黒崎先生は見事なまでの謝罪をみんなの前で披露した。さすがの教頭も

「はい!立派な謝罪でした!この調子で全校集会でも、皆の手本となるような謝罪をお願いしますね。」

「はっ、、はいっ」黒崎先生は教頭に言われなくても、椅子に座らず床に座ったことから、確実に彼女の意識が変わってきていることを実感した。

「ではー、最後ですねー。滝川先生?いいですか?」

先ほど応接室から出てきた時の表情とは一変して笑顔を見せていた。

「はいっ。。」ほかの二人と同様に皆の前に立つと、彼女は驚くことにゆっくりとスカートをたくし上げ、純白のフルバックであろう下着を皆の前に晒し「わたくし、滝川安奈、29歳は男性様との格差を理解し、この学校をよりよくしていくために努めたいと思います。。」

この様子だとどうやら滝川先生は応接室で相当躾けられたようにも思えた。彼女も他の女性教員と同じようにお尻をこちらに向けるが、スカートは捲られたままで、フルバックの光沢のある白がまぶしく視界に映った。

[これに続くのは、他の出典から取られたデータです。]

Ltac log_cases :=
  match goal with
  | |- context [log ?vs] =>
      destruct (forallb JS.coercible vs) eqn:?;
        [rewrite bind_log by done | by rewrite bind_log_throws]
  end.

Lemma single_channel_ptt_next st now sid v : next (pttStatus sid now v st) = st.
Proof.
  unfold pttStatus, destructure. destruct v; try done;
    (log_cases; rewrite try_catch_next by done; by destruct (JS.is_false _)).
Qed.

Lemma single_channel_audio_next st sid v : next (audioData sid v st) = st.
Proof.
  unfold audioData, destructure. destruct v; try done;
    (log_cases; rewrite try_catch_next by done; by destruct (_ || _)).
Qed.

Lemma single_channel_disconnect_next st sid :
  NoDup (activeChannels st).*1 →
  next (VariantB.disconnect sid st) =
  VariantB.mk_state (io st) (purged sid (activeChannels st)).
Proof.
  intros Hnd. destruct st as [i o]. cbn [activeChannels io] in *.
  by rewrite disconnect_outcome_b.
Qed.

Lemma lookup_Own k o ids : lookup k o = Own ids ↔ own k o = Some ids.
Proof.
  unfold lookup. destruct (own k o); [|destruct (JS.has k object_prototype)];
    split; congruence.
Qed.

Lemma lookup_Absent k o :
  lookup k o = Absent ↔ own k o = None ∧ k ∉ object_prototype.
Proof.
  unfold lookup. destruct (own k o); [naive_solver|].
  destruct (JS.has k object_prototype) eqn:E.
  - apply has_true in E. naive_solver.
  - apply has_false in E. naive_solver.
Qed.

Lemma rosters_init : wf VariantB.init.
Proof.
  split; simpl; try done.
  - apply NoDup_nil_2.
  - by intros k ?%elem_of_nil.
Qed.

Lemma rosters_connect st sid :
  wf st → wf (VariantB.mk_state (SocketIO.connect sid (io st)) (activeChannels st)).
Proof.
  intros W. split; cbn [io activeChannels]; try apply W.
  - intros k ids s Eo Hin. rewrite members_connect.
    pose proof (roster_room _ W _ _ _ Eo Hin) as Hm.
    case_decide; [subst; apply elem_of_add; by right | done].
  - intros s c. rewrite members_connect. unfold SocketIO.connect. cbn [connected].
    rewrite connected_join, elem_of_add.
    case_decide; [rewrite elem_of_add|]; intros Hx; [destruct Hx as [->|Hx]|];
      eauto using room_live.
Qed.

Lemma rosters_join st sid c :
  wf st → sid ∈ connected (io st) →
  wf (VariantB.mk_state (SocketIO.join sid c (io st)) (joined sid c (activeChannels st))).
Proof.
  intros W Hs.
  assert (∀ s r, s ∈ members (io st) r → s ∈ members (SocketIO.join sid c (io st)) r) as Hgrow.
  { intros s r Hin. rewrite members_join. case_decide; [subst; apply elem_of_add|]; auto. }
  assert (∀ s r, s ∈ members (SocketIO.join sid c (io st)) r → s ∈ connected (io st)) as Hlive.
  { intros s r. rewrite members_join. case_decide; [rewrite elem_of_add|];
      intros Hx; [destruct Hx as [->|Hx]|]; eauto using room_live. }
  unfold joined. destruct (lookup c (activeChannels st)) as [ids| |] eqn:El.
  - apply lookup_Own in El. destruct (JS.has sid ids) eqn:Eh.
    + split; cbn [io activeChannels]; try apply W; eauto using roster_room.
    + apply has_false in Eh. split; cbn [io activeChannels]; [| | | |done].
      * apply NoDup_keys_assign, W.
      * intros k [->|Hk]%keys_assign; [|by apply W].
        apply (keys_plain _ W), own_keys. eauto.
      * intros k ids'. rewrite own_assign. case_decide; [|apply W].
        intros [= <-]. apply NoDup_app. split_and!; [by eapply roster_nodup | |].
        -- intros x Hx ->%list_elem_of_singleton. done.
        -- apply NoDup_singleton.
      * intros k ids' s. rewrite own_assign. case_decide as Hk.
        -- subst k. intros [= <-] [Hin| ->%list_elem_of_singleton]%elem_of_app.
           ++ eauto using roster_room.
           ++ rewrite members_join, decide_True by done. apply elem_of_add. by left.
        -- eauto using roster_room.
  - split; cbn [io activeChannels]; try apply W; eauto using roster_room.
  - apply lookup_Absent in El as [Eo Hproto].
    split; cbn [io activeChannels]; [| | | |done].
    + apply NoDup_keys_assign, W.
    + intros k [->|Hk]%keys_assign; [done | by apply W].
    + intros k ids'. rewrite own_assign. case_decide; [|apply W].
      intros [= <-]. apply NoDup_singleton.
    + intros k ids' s. rewrite own_assign. case_decide as Hk.
      * subst k. intros [= <-] ->%list_elem_of_singleton.
        rewrite members_join, decide_True by done. apply elem_of_add. by left.
      * eauto using roster_room.
Qed.

Lemma rosters_leave st sid v name :
  wf st → JS.to_String v = Some name →
  wf (VariantB.mk_state (SocketIO.leave_value sid v (io st))
        (left sid name (activeChannels st))).
Proof.
  intros W Ev.
  assert (∀ s r, s ∈ members (SocketIO.leave_value sid v (io st)) r →
                 s ∈ members (io st) r) as Hshrink.
  { intros s r. destruct v; simpl; try done. rewrite members_leave.
    case_decide; [subst; rewrite elem_of_remove; tauto | done]. }
  assert (∀ s r, s ≠ sid ∨ JS.Str r ≠ v → s ∈ members (io st) r →
                 s ∈ members (SocketIO.leave_value sid v (io st)) r) as Hstay.
  { intros s r Hor Hin. destruct v; simpl; try done. rewrite members_leave.
    case_decide; [subst; rewrite elem_of_remove; naive_solver | done]. }
  assert (connected (SocketIO.leave_value sid v (io st)) = connected (io st)) as Hconn.
  { destruct v; simpl; try done. apply connected_leave. }
  unfold left. destruct (lookup name (activeChannels st)) as [ids| |] eqn:El.
  - apply lookup_Own in El.
    split; cbn [io activeChannels].
    + apply NoDup_keys_assign, W.
    + intros k [->|Hk]%keys_assign; [|by apply W].
      apply (keys_plain _ W), own_keys. eauto.
    + intros k ids'. rewrite own_assign. case_decide; [|apply W].
      intros [= <-]. apply NoDup_remove. by eapply roster_nodup.
    + intros k ids' s. rewrite own_assign. case_decide as Hk.
      * subst k. intros [= <-] [Hne Hin]%elem_of_remove.
        apply Hstay; [by left | eauto using roster_room].
      * intros Eo Hin. apply Hstay; [|eauto using roster_room].
        right. intros <-. simpl in Ev. congruence.
    + intros s r Hin. rewrite Hconn. eauto using room_live.
  - assert (own name (activeChannels st) = None) as Eo.
    { unfold lookup in El. by destruct (own _ _). }
    split; cbn [io activeChannels]; try apply W.
    + intros k ids s Ek Hin. apply Hstay; [|eauto using roster_room].
      right. intros <-. simpl in Ev. congruence.
    + intros s r Hin. rewrite Hconn. eauto using room_live.
  - apply lookup_Absent in El as [Eo _].
    split; cbn [io activeChannels]; try apply W.
    + intros k ids s Ek Hin. apply Hstay; [|eauto using roster_room].
      right. intros <-. simpl in Ev. congruence.
    + intros s r Hin. rewrite Hconn. eauto using room_live.
Qed.

Lemma rosters_disconnect st sid :
  wf st →
  wf (VariantB.mk_state (SocketIO.disconnect sid (io st)) (purged sid (activeChannels st))).
Proof.
  intros W. split; cbn [io activeChannels].
  - rewrite keys_purged. apply W.
  - rewrite keys_purged. apply W.
  - intros k ids. rewrite own_purged.
    destruct (own k (activeChannels st)) as [ids0|] eqn:Eo; [|done].
    intros [= <-]. apply NoDup_remove. by eapply roster_nodup.
  - intros k ids s. rewrite own_purged.
    destruct (own k (activeChannels st)) as [ids0|] eqn:Eo; [|done].
    intros [= <-] [Hne Hin]%elem_of_remove.
    rewrite members_disconnect, elem_of_remove. eauto using roster_room.
  - intros s c. rewrite members_disconnect, elem_of_remove. intros [Hne Hin].
    unfold SocketIO.disconnect. cbn [connected]. rewrite elem_of_remove.
    eauto using room_live.
Qed.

「滝川先生、Tでお願いできますか?」教頭が口を開くと、滝川先生は捲り上げたスカートを片手で抑えながら、もう一つの手で自らの下着をTバックになるように食い込ませたのだった。これにはさすがに職員室の男性教員一同の驚きや歓喜の声がもれた。

「はいっ、、失礼いたします。」

男性教員の目線が全て滝川先生のお尻に集中していた。きっとすごい視線を感じながら尻字を書いていることだろう。

「あれ、毛でてない?」

「どこ?お、まじだ」

「お尻のニキビかわいーなー」などという羞恥心を撫でるような声が微かに、職員室に漂っていたが、滝川先生は尻字を書き終わると

「ぁ、、ありがとうございました。。。」ときっと本心では無いだろうお礼をして席に戻った。彼女も同じように床に座っていた。

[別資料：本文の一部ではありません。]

(** * s6prog: JTAG protocol engine of the Spartan-6 programmer

    A shallow embedding of [src/s6prog.c]: the command buffer, the TAP
    transition encoders, the byte- and bit-mode shift encoders, the bounded
    receive loop, the chunked data-register transfer and the small helpers
    around them.

    Conventions.
    - [unsigned char] values are [Z] in [0, 256); a store of an [int]
      expression into an [unsigned char] is written [to_uchar].
    - [int] values are [Z].  Signed overflow is undefined in C and is not
      reached for the ranges the theorems speak about, so it is not wrapped.
    - C's [/] truncates toward zero: [Z.quot].
    - [jtag_buf]/[jtag_buf_i] are modelled by the list of the cells
      [jtag_buf[0 .. jtag_buf_i-1]]; [jtag_buf[jtag_buf_i++] = b] is a snoc.
      The code never compares [jtag_buf_i] with [JTAG_BUFFER_SIZE]; an index
      at or above it is a store outside the allocated block.
    - the libftdi calls are a [transport] record of two functions over an
      abstract device state.  The general theorems hold for an arbitrary
      one; evaluations at a concrete input use one of two doubles, a
      scripted device and the bridge chip with TDO wired to TDI.
    - a ghost [trace] in the state records, in program order, the encoders
      called and the calls that reached the transport. *)

From Stdlib Require Import ZArith List Bool Lia.
Import ListNotations.
Local Open Scope Z_scope.

(** ** Constants *)

Module Mpsse.
(** Shifting command bits, as listed in the header comment of the source. *)
Definition WRITE_NEG : Z := 0x01.
Definition BITMODE   : Z := 0x02.
Definition READ_NEG  : Z := 0x04.
Definition LSB       : Z := 0x08.
Definition DO_WRITE  : Z := 0x10.
Definition DO_READ   : Z := 0x20.
Definition WRITE_TMS : Z := 0x40.
End Mpsse.

Definition DATA_CLK_BITS : Z := 0x8e.

Definition JTAG_BUFFER_SIZE : Z := 1024 * 1024.
Definition JTAG_CHUNK_SIZE : Z := 0x8000.
Definition JTAG_RECV_ATTEMPTS : Z := 20.

(** Conversion to [unsigned char]. *)
Definition to_uchar (x : Z) : Z := x mod 256.

(** A C condition: nonzero is true. *)
Definition c_true (x : Z) : bool := negb (x =? 0).

(** ** bit_swap *)

(** [bit_swap]: three in-place assignments to [*c]. *)
Definition bit_swap (c : Z) : Z :=
  let c1 := to_uchar (Z.lor (Z.shiftr (Z.land c 0xf0) 4) (Z.shiftl (Z.land c 0x0f) 4)) in
  let c2 := to_uchar (Z.lor (Z.shiftr (Z.land c1 0xcc) 2) (Z.shiftl (Z.land c1 0x33) 2)) in
  to_uchar (Z.lor (Z.shiftr (Z.land c2 0xaa) 1) (Z.shiftl (Z.land c2 0x55) 1)).

(** ** The bit split of jtag_dr_op *)

(** [bytes_remaining = (n - 1) / 8]. *)
Definition whole_bytes (n : Z) : Z := Z.quot (n - 1) 8.

(** [bits_remaining = n - (bytes_remaining * 8)]. *)
Definition tail_bits (n : Z) : Z := n - whole_bytes n * 8.

(** ** Memory seen through a pointer *)

(** An array reached through an [unsigned char *]: cell [k] is [p[k]].
    Indices are [Z] because [jtag_recv] moves its pointer by whatever the
    transport returns, which may be negative. *)
Definition mem : Type := Z -> Z.

(** [&p[i]]. *)
Definition shift_ptr (p : mem) (i : Z) : mem := fun k => p (i + k).

(** [p[i] = v]. *)
Definition upd (p : mem) (i v : Z) : mem :=
  fun k => if k =? i then v else p k.

(** The cells [p[off .. off + length bytes - 1]] overwritten by [bytes]. *)
Definition write_at (p : mem) (off : Z) (bytes : list Z) : mem :=
  fun k =>
    if (off <=? k) && (k <? off + Z.of_nat (length bytes))
    then nth (Z.to_nat (k - off)) bytes 0
    else p k.

(** ** Transport: the two libftdi calls the engine makes *)

(** [ftdi_write_data dev buf] returns the library's [int] result and the
    next device state.  [ftdi_read_data dev size] returns the [int] result,
    the bytes it stored at the start of the caller's buffer, and the next
    device state. *)
Record transport (T : Type) : Type := Transport {
  ftdi_write_data : T -> list Z -> Z * T;
  ftdi_read_data : T -> Z -> Z * list Z * T
}.
Arguments Transport {T} _ _.
Arguments ftdi_write_data {T} _ _ _.
Arguments ftdi_read_data {T} _ _ _.

(** ** Ghost trace *)

(** What the engine did, in program order: the encoders that were called
    and every call that reached the transport. *)
Inductive event : Type :=
| EvShiftBytes (n : Z) (do_read : bool)
| EvShiftBits (n : Z) (do_read : bool)
| EvWrite (bytes : list Z) (ret : Z)
| EvRead (size ret : Z) (bytes : list Z)
| EvRecv (n remaining : Z).

(** ** Engine state: the globals [jtag_buf], [jtag_buf_i] and [ftdi] *)

Record jtag (T : Type) : Type := Jtag {
  jtag_buf : list Z;
  ftdi : T;
  trace : list event
}.
Arguments Jtag {T} _ _ _.
Arguments jtag_buf {T} _.
Arguments ftdi {T} _.
Arguments trace {T} _.

Definition jtag_buf_i {T} (s : jtag T) : Z := Z.of_nat (length (jtag_buf s)).

(** [jtag_buf[jtag_buf_i++] = b]. *)
Definition put {T} (b : Z) (s : jtag T) : jtag T :=
  Jtag (jtag_buf s ++ [to_uchar b]) (ftdi s) (trace s).

Definition puts {T} (bs : list Z) (s : jtag T) : jtag T :=
  fold_left (fun acc b => put b acc) bs s.

Definition note {T} (e : event) (s : jtag T) : jtag T :=
  Jtag (jtag_buf s) (ftdi s) (trace s ++ [e]).

(** The store stayed inside the block [malloc(JTAG_BUFFER_SIZE)]. *)
Definition in_block {T} (s : jtag T) : Prop := jtag_buf_i s <= JTAG_BUFFER_SIZE.

(** ** TAP transitions *)

Definition TMS_OPCODE : Z :=
  Z.lor (Z.lor (Z.lor Mpsse.WRITE_TMS Mpsse.LSB) Mpsse.BITMODE) Mpsse.WRITE_NEG.

Definition jtag_to_tlr {T} (s : jtag T) : jtag T :=
  put 0x9f (put 4 (put TMS_OPCODE s)).

Definition jtag_tlr_to_rti {T} (s : jtag T) : jtag T :=
  put 0x80 (put 0 (put TMS_OPCODE s)).

Definition jtag_rti_to_shift_ir {T} (s : jtag T) : jtag T :=
  put 0x83 (put 3 (put TMS_OPCODE s)).

Definition jtag_rti_to_shift_dr {T} (s : jtag T) : jtag T :=
  put 0x81 (put 2 (put TMS_OPCODE s)).

Definition jtag_exit1_ir_to_rti {T} (s : jtag T) : jtag T :=
  put 0x81 (put 1 (put TMS_OPCODE s)).

Definition jtag_exit1_dr_to_rti {T} (s : jtag T) : jtag T :=
  put 0x81 (put 1 (put TMS_OPCODE s)).

(** The six transitions, by the names the specification gives them. *)
Inductive tap_op : Type :=
| forceReset | resetToIdle | idleToShiftIR | idleToShiftDR
| exit1IRToIdle | exit1DRToIdle.

Definition tap_run {T} (op : tap_op) : jtag T -> jtag T :=
  match op with
  | forceReset => jtag_to_tlr
  | resetToIdle => jtag_tlr_to_rti
  | idleToShiftIR => jtag_rti_to_shift_ir
  | idleToShiftDR => jtag_rti_to_shift_dr
  | exit1IRToIdle => jtag_exit1_ir_to_rti
  | exit1DRToIdle => jtag_exit1_dr_to_rti
  end.

(** Reading a TMS-sequence unit [opcode; count; data] back: the bits the
    bridge clocks out on TMS, first transmitted first ([count + 1] bits,
    taken from bit 0 of [data] upward), and the level held on the data
    line (bit 7 of [data]). *)
Definition tms_bits (count data : Z) : list bool :=
  map (fun k => Z.testbit data (Z.of_nat k)) (seq 0 (Z.to_nat (count + 1))).

Definition tms_data_level (data : Z) : bool := Z.testbit data 7.

(** ** Shift encoders *)

Definition flag (b : bool) (f : Z) : Z := if b then f else 0.

Definition is_some {A} (o : option A) : bool :=
  match o with Some _ => true | None => false end.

「まー、非常勤の先生などでいらっしゃらない方もいますが、今挨拶を行っていただいた先生たちは、来週の全校集会でも同じ挨拶、いやそれ以上に素晴らしい挨拶を期待しています。では、皆さん!!頑張った彼女達に対して大きな拍手をお願いいたしますッ!!」

今日は珍しく教頭がたのもしくも見えた。スピーチが終わるとこれまで響いたことの無いような大拍手が巻き起こり、この拍手の音がこれからの日常の始まりを告げているようでもあり、今この場での男性教員の団結力は間違いなく、数時間前よりも数倍に高まっていた。

これが政府が男尊女卑法を薦めてきた理由かと思うと、この法案の必要性を今朝よりもはっきりと理解している自分がいた。